**Records for this task**
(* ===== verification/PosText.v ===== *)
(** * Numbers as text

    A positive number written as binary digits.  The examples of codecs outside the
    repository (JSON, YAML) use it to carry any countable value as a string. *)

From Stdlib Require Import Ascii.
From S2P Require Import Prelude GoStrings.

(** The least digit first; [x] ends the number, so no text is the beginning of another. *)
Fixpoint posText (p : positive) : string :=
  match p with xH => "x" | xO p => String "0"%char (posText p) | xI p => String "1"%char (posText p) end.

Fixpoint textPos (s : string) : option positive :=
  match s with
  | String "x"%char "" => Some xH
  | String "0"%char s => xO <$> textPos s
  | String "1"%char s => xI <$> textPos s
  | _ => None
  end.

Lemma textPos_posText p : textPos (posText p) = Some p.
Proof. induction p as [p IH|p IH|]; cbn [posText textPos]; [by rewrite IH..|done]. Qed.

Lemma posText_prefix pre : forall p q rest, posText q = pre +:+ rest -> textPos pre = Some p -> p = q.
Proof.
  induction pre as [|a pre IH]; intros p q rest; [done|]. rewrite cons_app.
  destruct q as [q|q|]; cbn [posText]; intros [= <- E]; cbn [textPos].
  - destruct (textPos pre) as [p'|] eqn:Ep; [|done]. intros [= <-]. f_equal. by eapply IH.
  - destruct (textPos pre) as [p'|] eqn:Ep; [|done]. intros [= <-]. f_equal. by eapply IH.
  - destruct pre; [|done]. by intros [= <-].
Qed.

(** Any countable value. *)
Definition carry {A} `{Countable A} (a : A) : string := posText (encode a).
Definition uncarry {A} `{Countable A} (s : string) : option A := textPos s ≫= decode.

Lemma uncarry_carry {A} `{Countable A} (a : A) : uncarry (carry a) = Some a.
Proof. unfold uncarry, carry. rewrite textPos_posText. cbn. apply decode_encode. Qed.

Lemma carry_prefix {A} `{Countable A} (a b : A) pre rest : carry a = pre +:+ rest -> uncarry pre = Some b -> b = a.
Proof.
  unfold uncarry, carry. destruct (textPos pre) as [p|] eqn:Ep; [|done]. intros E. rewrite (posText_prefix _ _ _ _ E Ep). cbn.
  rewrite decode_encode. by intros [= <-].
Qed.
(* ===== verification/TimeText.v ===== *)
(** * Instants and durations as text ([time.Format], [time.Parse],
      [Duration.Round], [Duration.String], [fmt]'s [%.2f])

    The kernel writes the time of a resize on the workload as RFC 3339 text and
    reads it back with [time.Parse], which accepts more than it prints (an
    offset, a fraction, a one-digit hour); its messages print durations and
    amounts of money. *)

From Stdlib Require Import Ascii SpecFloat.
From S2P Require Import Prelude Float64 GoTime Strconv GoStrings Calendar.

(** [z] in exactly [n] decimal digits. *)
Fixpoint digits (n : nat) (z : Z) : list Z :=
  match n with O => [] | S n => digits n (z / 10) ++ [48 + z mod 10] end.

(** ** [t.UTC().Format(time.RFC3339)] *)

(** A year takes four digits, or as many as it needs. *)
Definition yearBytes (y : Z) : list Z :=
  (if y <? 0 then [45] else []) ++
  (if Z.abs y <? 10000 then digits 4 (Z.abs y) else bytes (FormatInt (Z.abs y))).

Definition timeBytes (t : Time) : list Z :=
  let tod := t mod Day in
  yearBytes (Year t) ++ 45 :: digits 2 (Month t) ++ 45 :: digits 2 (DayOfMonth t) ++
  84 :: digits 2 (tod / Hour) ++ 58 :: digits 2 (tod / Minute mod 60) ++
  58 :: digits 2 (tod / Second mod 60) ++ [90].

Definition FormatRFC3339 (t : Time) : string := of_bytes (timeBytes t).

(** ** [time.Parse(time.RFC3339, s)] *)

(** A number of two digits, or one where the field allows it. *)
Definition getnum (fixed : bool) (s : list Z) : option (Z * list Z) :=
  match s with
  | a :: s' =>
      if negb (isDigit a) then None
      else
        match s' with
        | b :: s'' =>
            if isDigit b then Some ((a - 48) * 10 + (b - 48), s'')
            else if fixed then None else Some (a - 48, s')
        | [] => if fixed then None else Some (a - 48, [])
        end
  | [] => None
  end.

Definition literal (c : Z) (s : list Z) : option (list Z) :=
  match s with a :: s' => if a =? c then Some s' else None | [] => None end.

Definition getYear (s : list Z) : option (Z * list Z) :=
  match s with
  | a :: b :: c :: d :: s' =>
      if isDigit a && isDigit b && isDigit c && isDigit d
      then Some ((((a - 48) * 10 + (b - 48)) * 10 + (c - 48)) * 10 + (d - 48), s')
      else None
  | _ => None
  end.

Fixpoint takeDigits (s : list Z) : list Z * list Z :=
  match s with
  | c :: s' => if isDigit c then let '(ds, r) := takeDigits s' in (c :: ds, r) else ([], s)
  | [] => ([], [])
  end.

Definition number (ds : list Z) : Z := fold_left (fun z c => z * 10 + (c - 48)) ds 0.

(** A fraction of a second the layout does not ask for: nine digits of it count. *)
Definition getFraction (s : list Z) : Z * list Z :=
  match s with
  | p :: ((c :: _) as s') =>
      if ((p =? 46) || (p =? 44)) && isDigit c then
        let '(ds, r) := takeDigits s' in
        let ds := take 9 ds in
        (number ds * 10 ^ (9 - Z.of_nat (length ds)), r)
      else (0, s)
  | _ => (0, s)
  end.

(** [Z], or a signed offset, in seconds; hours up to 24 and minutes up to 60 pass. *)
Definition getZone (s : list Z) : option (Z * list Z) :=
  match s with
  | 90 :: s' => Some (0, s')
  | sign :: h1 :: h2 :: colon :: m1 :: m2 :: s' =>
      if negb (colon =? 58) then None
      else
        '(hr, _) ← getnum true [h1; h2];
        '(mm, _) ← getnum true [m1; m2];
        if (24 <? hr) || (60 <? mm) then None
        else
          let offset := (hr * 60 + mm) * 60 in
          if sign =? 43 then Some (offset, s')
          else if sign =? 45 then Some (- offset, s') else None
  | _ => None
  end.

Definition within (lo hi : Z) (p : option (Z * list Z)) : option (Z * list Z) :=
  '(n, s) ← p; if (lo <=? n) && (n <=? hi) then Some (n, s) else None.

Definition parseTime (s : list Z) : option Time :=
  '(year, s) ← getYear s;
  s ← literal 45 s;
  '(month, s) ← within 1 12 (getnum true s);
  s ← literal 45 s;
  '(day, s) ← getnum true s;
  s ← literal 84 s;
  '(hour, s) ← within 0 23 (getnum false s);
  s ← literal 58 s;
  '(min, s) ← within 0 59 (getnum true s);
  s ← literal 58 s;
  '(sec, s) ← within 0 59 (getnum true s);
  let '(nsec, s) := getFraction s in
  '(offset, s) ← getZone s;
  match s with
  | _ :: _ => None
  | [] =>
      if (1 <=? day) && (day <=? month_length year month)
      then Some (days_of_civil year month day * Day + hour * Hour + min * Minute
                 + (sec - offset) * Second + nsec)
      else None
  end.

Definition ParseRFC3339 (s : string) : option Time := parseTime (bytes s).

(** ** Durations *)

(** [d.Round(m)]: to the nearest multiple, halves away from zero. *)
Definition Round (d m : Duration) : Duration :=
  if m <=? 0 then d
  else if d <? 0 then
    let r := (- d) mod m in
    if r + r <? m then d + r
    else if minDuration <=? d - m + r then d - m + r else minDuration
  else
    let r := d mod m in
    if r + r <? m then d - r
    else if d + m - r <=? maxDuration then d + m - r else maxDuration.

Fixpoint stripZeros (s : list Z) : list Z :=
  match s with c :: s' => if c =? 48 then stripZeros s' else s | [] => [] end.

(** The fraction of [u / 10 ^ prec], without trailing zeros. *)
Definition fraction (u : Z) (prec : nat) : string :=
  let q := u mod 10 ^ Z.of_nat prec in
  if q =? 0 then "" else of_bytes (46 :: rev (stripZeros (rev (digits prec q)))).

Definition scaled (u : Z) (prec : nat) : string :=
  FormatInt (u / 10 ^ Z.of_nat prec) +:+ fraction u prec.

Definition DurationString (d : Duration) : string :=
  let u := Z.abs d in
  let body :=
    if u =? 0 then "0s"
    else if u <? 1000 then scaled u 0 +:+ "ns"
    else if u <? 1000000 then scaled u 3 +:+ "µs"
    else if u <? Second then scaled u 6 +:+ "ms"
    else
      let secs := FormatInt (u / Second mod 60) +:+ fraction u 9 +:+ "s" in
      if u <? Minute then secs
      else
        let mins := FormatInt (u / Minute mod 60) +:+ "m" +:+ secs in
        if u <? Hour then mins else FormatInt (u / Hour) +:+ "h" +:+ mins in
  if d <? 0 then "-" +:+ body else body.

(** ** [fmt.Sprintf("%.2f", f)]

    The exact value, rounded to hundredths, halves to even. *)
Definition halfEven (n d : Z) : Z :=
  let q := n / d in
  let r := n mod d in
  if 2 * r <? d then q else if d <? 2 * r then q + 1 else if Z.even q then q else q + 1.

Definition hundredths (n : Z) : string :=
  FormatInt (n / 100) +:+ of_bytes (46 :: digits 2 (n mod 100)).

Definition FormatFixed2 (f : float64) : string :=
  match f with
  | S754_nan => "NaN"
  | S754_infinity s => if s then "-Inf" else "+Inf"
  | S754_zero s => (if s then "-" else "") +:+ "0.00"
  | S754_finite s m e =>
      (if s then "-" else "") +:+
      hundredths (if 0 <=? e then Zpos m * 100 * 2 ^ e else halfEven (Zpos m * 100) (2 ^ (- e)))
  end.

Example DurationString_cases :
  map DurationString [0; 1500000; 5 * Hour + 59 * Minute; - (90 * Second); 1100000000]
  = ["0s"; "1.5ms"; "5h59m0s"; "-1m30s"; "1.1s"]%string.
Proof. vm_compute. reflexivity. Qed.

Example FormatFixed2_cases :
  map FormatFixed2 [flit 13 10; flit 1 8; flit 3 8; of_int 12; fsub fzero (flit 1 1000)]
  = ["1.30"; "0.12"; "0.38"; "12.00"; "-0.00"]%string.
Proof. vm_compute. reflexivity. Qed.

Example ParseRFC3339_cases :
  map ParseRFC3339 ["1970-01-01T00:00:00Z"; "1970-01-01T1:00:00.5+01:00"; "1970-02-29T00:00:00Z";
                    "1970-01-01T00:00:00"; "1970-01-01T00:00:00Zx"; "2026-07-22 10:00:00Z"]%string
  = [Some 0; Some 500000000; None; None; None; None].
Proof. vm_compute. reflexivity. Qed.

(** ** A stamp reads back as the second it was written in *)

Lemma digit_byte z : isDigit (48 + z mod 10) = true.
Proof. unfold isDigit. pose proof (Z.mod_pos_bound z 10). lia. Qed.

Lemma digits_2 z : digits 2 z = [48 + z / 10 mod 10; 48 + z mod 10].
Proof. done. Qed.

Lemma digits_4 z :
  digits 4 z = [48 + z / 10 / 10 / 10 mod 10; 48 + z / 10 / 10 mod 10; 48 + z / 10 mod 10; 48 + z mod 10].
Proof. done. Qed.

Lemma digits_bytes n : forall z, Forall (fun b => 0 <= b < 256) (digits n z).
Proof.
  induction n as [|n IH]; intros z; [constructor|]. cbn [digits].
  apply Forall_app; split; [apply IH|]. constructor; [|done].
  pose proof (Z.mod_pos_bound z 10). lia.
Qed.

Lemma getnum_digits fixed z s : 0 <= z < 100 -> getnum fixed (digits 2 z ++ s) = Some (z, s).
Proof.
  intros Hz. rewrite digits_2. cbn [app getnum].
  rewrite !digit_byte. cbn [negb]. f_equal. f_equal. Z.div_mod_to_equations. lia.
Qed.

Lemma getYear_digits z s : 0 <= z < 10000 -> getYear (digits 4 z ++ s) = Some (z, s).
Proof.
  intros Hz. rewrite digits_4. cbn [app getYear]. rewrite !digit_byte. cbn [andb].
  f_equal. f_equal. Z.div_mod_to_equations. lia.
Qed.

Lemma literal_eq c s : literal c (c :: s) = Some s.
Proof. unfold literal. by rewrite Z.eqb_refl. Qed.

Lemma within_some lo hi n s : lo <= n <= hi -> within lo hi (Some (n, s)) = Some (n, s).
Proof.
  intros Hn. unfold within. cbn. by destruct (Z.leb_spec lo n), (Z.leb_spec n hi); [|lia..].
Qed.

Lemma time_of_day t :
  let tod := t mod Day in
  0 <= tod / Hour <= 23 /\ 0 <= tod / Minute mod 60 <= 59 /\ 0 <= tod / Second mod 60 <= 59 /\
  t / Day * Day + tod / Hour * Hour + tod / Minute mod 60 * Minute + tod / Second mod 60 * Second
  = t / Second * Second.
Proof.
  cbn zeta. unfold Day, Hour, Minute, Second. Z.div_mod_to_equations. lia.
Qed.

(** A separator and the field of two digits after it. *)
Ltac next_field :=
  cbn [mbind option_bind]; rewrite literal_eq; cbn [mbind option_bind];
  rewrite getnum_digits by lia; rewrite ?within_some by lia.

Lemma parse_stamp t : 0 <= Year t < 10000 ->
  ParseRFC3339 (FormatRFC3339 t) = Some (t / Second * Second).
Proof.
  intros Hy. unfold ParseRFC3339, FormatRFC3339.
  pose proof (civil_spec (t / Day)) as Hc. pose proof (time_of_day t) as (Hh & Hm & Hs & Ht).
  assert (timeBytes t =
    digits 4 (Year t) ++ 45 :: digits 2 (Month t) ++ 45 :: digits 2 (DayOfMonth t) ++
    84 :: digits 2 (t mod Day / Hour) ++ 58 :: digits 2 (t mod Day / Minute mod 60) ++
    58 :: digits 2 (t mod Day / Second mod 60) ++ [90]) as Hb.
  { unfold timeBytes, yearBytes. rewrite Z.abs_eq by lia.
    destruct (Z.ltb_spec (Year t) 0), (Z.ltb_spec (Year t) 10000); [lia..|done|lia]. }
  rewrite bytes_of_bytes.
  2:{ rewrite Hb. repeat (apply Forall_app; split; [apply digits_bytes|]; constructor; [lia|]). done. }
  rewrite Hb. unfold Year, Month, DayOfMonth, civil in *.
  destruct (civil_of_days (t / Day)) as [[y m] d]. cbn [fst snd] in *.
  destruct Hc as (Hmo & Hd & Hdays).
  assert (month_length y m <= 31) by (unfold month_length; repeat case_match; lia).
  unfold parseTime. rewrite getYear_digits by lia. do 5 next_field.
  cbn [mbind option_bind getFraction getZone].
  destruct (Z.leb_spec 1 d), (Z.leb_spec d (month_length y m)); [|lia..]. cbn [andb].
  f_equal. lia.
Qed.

**Goal of the exercise**
Above are the entries; repeat their lines exactly, from the first through the one that contains "From Stdlib Require Import Ascii.".

**Response to the exercise**
(* ===== verification/PosText.v ===== *)
(** * Numbers as text

    A positive number written as binary digits.  The examples of codecs outside the
    repository (JSON, YAML) use it to carry any countable value as a string. *)

From Stdlib Require Import Ascii.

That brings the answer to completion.